**PROBLEM TO WORK ON**
Transcribe the stretch of entries below from the line with "String c p' =>" through the line with "Ascii.eqb c newline", exactly and with both ends included; leave out all other lines.

**Stored data**

BEGIN

(** * suggest-jsdoc: the diff locator, the syntax scanner and the run loop

    A shallow embedding of [src/scripts/suggest-jsdoc.cjs].

    Strings are [string]; on ASCII text one [ascii] is one UTF-16 code
    unit, which is the domain on which the index arithmetic and the regular
    expressions below are exact.  Numbers that the script keeps in JS
    numbers are [Z] (line counters, which can go below zero) or [nat]
    (positions, counts); the model is exact below 2^53. *)

From Stdlib Require Import ZArith Ascii String List Bool Lia.
From stdpp Require Import base option gmap strings list pretty.

Local Open Scope string_scope.
Local Open Scope Z_scope.

(** ** Built-ins of the host language *)

Module Js.

(** The result of a call that may throw; [Throw] carries [error.message]. *)
Inductive outcome (A : Type) : Type :=
| Ret (a : A)
| Throw (message : string).
Arguments Ret {A} a.
Arguments Throw {A} message.

(** [s.startsWith(p)] *)
Fixpoint startsWith (s p : string) {struct p} : bool :=
  match p with
  | EmptyString => true
  | String c p' =>
      match s with
      | EmptyString => false
      | String d s' => if Ascii.eqb c d then startsWith s' p' else false
      end
  end.

(** [s.split(sep)] for a one-character separator: n separators give
    n+1 pieces, and the empty string gives one empty piece. *)
Fixpoint split (sep : ascii) (s : string) : list string :=
  match s with
  | EmptyString => [EmptyString]
  | String c s' =>
      if Ascii.eqb c sep then EmptyString :: split sep s'
      else match split sep s' with
           | piece :: pieces => String c piece :: pieces
           | [] => [String c EmptyString]
           end
  end.

Definition newline : ascii := ascii_of_nat 10.
Definition carriageReturn : ascii := ascii_of_nat 13.

Fixpoint dropStr (n : nat) (s : string) : string :=
  match n, s with
  | O, _ => s
  | S n', String _ s' => dropStr n' s'
  | S _, EmptyString => EmptyString
  end.

Fixpoint takeStr (n : nat) (s : string) : string :=
  match n, s with
  | S n', String c s' => String c (takeStr n' s')
  | _, _ => EmptyString
  end.

(** [s.substring(a, b)]: the arguments are swapped when [a > b] and
    clamped to the length of [s]. *)
Definition substring (s : string) (a b : nat) : string :=
  if (a <=? b)%nat then takeStr (b - a) (dropStr a s)
  else takeStr (a - b) (dropStr b s).

(** [s.substring(a)] *)
Definition substringFrom (s : string) (a : nat) : string := dropStr a s.

(** [\d] *)
Definition isDigit (c : ascii) : bool :=
  let n := nat_of_ascii c in (48 <=? n)%nat && (n <=? 57)%nat.

Definition digitVal (c : ascii) : Z := Z.of_nat (nat_of_ascii c) - 48.

Fixpoint parseDigits (acc : Z) (s : string) : Z :=
  match s with
  | EmptyString => acc
  | String c s' => parseDigits (acc * 10 + digitVal c) s'
  end.

(** [parseInt(s, 10)] on a capture of [\d+]. *)
Definition parseInt (s : string) : Z := parseDigits 0 s.

(** Line terminators of the regular expression engine ([^] under the
    [m] flag, and the characters [.] refuses), among ASCII characters. *)
Definition isLineTerminator (c : ascii) : bool :=
  Ascii.eqb c newline || Ascii.eqb c carriageReturn.
(** Without a violation the handler behind the middleware runs. *)
Lemma validatedRoute_passes (chains : list Chain)
      (handler : Request -> Handler) (req : Request) (now : string)
      (db : Db) :
  violated chains req = 0%nat ->
  validatedRoute chains handler req now db = handler req db.
Proof.
  rewrite <- length_validationResult. unfold validatedRoute.
  destruct (validationResult chains req); [reflexivity|discriminate].
Qed.

(** The report of [validations.params.objectId] does not depend on the
    sanitizer that ends the chain. *)
Lemma params_objectId_report (f g : Js.Value -> Js.Value) (req : Request) :
  validationResult (params_objectId f) req
  = validationResult (params_objectId g) req.
Proof.
  unfold validationResult, params_objectId, runChain. simpl.
  destruct (select ["id"] (req_params req)); reflexivity.
Qed.

(** PUT /plots/:id with the body [{ status: ["bogus", "junk"] }] violates
    one rule, the [isIn] of the status, and is answered with two records,
    one for each element of the array. *)
Lemma putPlot_status_array_two_records :
  ~ oneRecordPerRule.
Proof.
  intros Hevery.
  specialize
    (Hevery [] [] []
            (mkRequest
               (Js.Obj [("status", Js.Arr [Js.Str "bogus"; Js.Str "junk"])])
               (Js.Obj [("id", Js.Str Sample.plot1Id)])
               Js.Undefined)).
  discriminate Hevery.
Qed.

(** The same request, whatever the links of the three other chains. *)
Example putPlot_status_array_response
        (plotNumber area pricePerSqFt : list Step)
        (handler : Request -> Handler) (now : string) (db : Db) :
  let req :=
    mkRequest (Js.Obj [("status", Js.Arr [Js.Str "bogus"; Js.Str "junk"])])
              (Js.Obj [("id", Js.Str Sample.plot1Id)])
              Js.Undefined in
  RequestSanitizer.sanitizeRequest req = req
  /\ violatedRules (PlotRouter.putPlotChains plotNumber area pricePerSqFt)
                   req = 1%nat
  /\ PlotRouter.putPlot plotNumber area pricePerSqFt handler req now db
     = (mkResponse 400 false (Some "Validation failed")
          (ValidationErrors
             [ mkErrorDetail ["status"] "Invalid plot status"
                             (Js.Str "bogus") body;
               mkErrorDetail ["status"] "Invalid plot status"
                             (Js.Str "junk") body ]
             now)
          None,
        db).
Proof. repeat split. Qed.

(** C7 (amended). When a request violates a rule of a route's chains, the
    route does not throw: it answers once, with status 400 and [success]
    false, the handler behind the middleware is not run and the database
    is left as it was.  The answer holds the records (field, message,
    value, location) of all the violations of all the chains together, and
    nothing else: one record for each rule that refuses the value of its
    field, except that a validator on text given an array yields one record
    for each element it refuses, with that element as the value. *)
Theorem validation_failure_reported
        (chains : list Chain) (handler : Request -> Handler)
        (req : Request) (now : string) (db : Db)
        (c : Chain) (d0 : ErrorDetail) :
  In c chains ->
  violates req c d0 ->
  exists details,
    validatedRoute chains handler req now db
    = (mkResponse 400 false (Some "Validation failed")
                  (ValidationErrors details now) None,
       db)
    /\ (forall d, In d details
                  <-> exists c', In c' chains /\ violates req c' d)
    /\ List.length details = violated chains req.
Proof.
  intros Hc Hviolates.
  exists (map errorDetail (validationResult chains req)).
  assert (Hd0 : In d0 (map errorDetail (validationResult chains req))).
  { apply validationResult_violates. now exists c. }
  split.
  - unfold validatedRoute, handleValidationErrors.
    destruct (validationResult chains req); [contradiction Hd0|reflexivity].
  - split; [intros d; apply validationResult_violates|].
    rewrite length_map. apply length_validationResult.
Qed.
(** ** Fields no step writes *)

(** C7: [review_approved] is false in the record a run is created with, and
    no step writes it: in every state, no dict the Reviewer can return and
    no dict the Poster can return has the key [review_approved].  So the
    record saved by the call that starts a run carries the flag the input
    had, and the record saved at the end of a whole run carries the decision
    the external actor recorded while the run was suspended, or the flag of
    the input when the actor recorded none. *)
Theorem review_approved_only_set_externally {W : Type}
    (answer : collaborators W) (repo : string) (pr : Z)
    (input : ReviewState) (thread : string) (decision : option bool)
    (db : store) (w : W) :
  review_approved (new_state repo pr) = false
  /\ (forall state : ReviewState,
        returns_all (fun u : update => u !! "review_approved" = None)
                    (reviewer_node state))
  /\ (forall state : ReviewState,
        returns_all (fun u : update => u !! "review_approved" = None)
                    (poster_node state))
  /\ (exists cp,
        store_of (graph_invoke answer graph input thread db w) !! thread
        = Some cp
        /\ review_approved (values cp) = review_approved input)
  /\ (status_of (graph_invoke answer graph input thread db w) = Interrupted ->
      exists cp,
        store_of (review_run answer input thread decision db w) !! thread
        = Some cp
        /\ review_approved (values cp)
           = default (review_approved input) decision).
Proof.
  split; [reflexivity|].
  split.
  { intros state.
    apply (returns_all_impl
             (fun u : update => dom u = {[ "pr_diff"; "proposed_comments" ]}));
      [|apply reviewer_returns_keys].
    intros u H. apply (reviewer_keys_lookup u _ H); discriminate. }
  split.
  { intros state.
    apply (returns_all_impl (fun u : update => dom u = {[ "messages" ]}));
      [|apply poster_returns_messages].
    intros u H. apply (messages_only_lookup u _ H); discriminate. }
  rewrite graph_invoke_unfold, review_run_unfold. cbn zeta.
  pose proof (returns_all_run _ _ (reviewer_returns_keys input) answer w)
    as Hrev.
  destruct (out (run answer (reviewer_node input) w)) as [u|e] eqn:Hout.
  - destruct (apply_update_reviewer_keys u input (Hrev u eq_refl))
      as (_ & _ & Hflag).
    split.
    { eexists. unfold store_of. cbn [fst snd].
      split; [apply lookup_insert_eq | exact Hflag]. }
    intros _.
    match goal with
    | |- context [run answer (poster_node ?s1) ?w1] =>
        set (s' := s1); set (w' := w1)
    end.
    pose proof (returns_all_run _ _ (poster_returns_messages s') answer w')
      as Hpost.
    destruct (out (run answer (poster_node s') w')) as [u'|e] eqn:Hout';
      eexists; unfold store_of; cbn [fst snd];
      (split; [apply lookup_insert_eq|]); cbn [values].
    + destruct (apply_update_messages_only u' s' (Hpost u' eq_refl))
        as (_ & _ & _ & _ & ->).
      subst s'. destruct decision; [reflexivity | exact Hflag].
    + subst s'. destruct decision; [reflexivity | exact Hflag].
  - split.
    { eexists. unfold store_of. cbn [fst snd].
      split; [apply lookup_insert_eq | reflexivity]. }
    unfold status_of. cbn [fst]. discriminate.
Qed.
(** Proves a decidable proposition about concrete values by evaluation. *)
Ltac by_decide := apply (bool_decide_unpack _); vm_compute; reflexivity.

END

**THE ANSWER**
  | String c p' =>
      match s with
      | EmptyString => false
      | String d s' => if Ascii.eqb c d then startsWith s' p' else false
      end
  end.

(** [s.split(sep)] for a one-character separator: n separators give
    n+1 pieces, and the empty string gives one empty piece. *)
Fixpoint split (sep : ascii) (s : string) : list string :=
  match s with
  | EmptyString => [EmptyString]
  | String c s' =>
      if Ascii.eqb c sep then EmptyString :: split sep s'
      else match split sep s' with
           | piece :: pieces => String c piece :: pieces
           | [] => [String c EmptyString]
           end
  end.

Definition newline : ascii := ascii_of_nat 10.
Definition carriageReturn : ascii := ascii_of_nat 13.

Fixpoint dropStr (n : nat) (s : string) : string :=
  match n, s with
  | O, _ => s
  | S n', String _ s' => dropStr n' s'
  | S _, EmptyString => EmptyString
  end.

Fixpoint takeStr (n : nat) (s : string) : string :=
  match n, s with
  | S n', String c s' => String c (takeStr n' s')
  | _, _ => EmptyString
  end.

(** [s.substring(a, b)]: the arguments are swapped when [a > b] and
    clamped to the length of [s]. *)
Definition substring (s : string) (a b : nat) : string :=
  if (a <=? b)%nat then takeStr (b - a) (dropStr a s)
  else takeStr (a - b) (dropStr b s).

(** [s.substring(a)] *)
Definition substringFrom (s : string) (a : nat) : string := dropStr a s.

(** [\d] *)
Definition isDigit (c : ascii) : bool :=
  let n := nat_of_ascii c in (48 <=? n)%nat && (n <=? 57)%nat.

Definition digitVal (c : ascii) : Z := Z.of_nat (nat_of_ascii c) - 48.

Fixpoint parseDigits (acc : Z) (s : string) : Z :=
  match s with
  | EmptyString => acc
  | String c s' => parseDigits (acc * 10 + digitVal c) s'
  end.

(** [parseInt(s, 10)] on a capture of [\d+]. *)
Definition parseInt (s : string) : Z := parseDigits 0 s.

(** Line terminators of the regular expression engine ([^] under the
    [m] flag, and the characters [.] refuses), among ASCII characters. *)
Definition isLineTerminator (c : ascii) : bool :=
  Ascii.eqb c newline || Ascii.eqb c carriageReturn.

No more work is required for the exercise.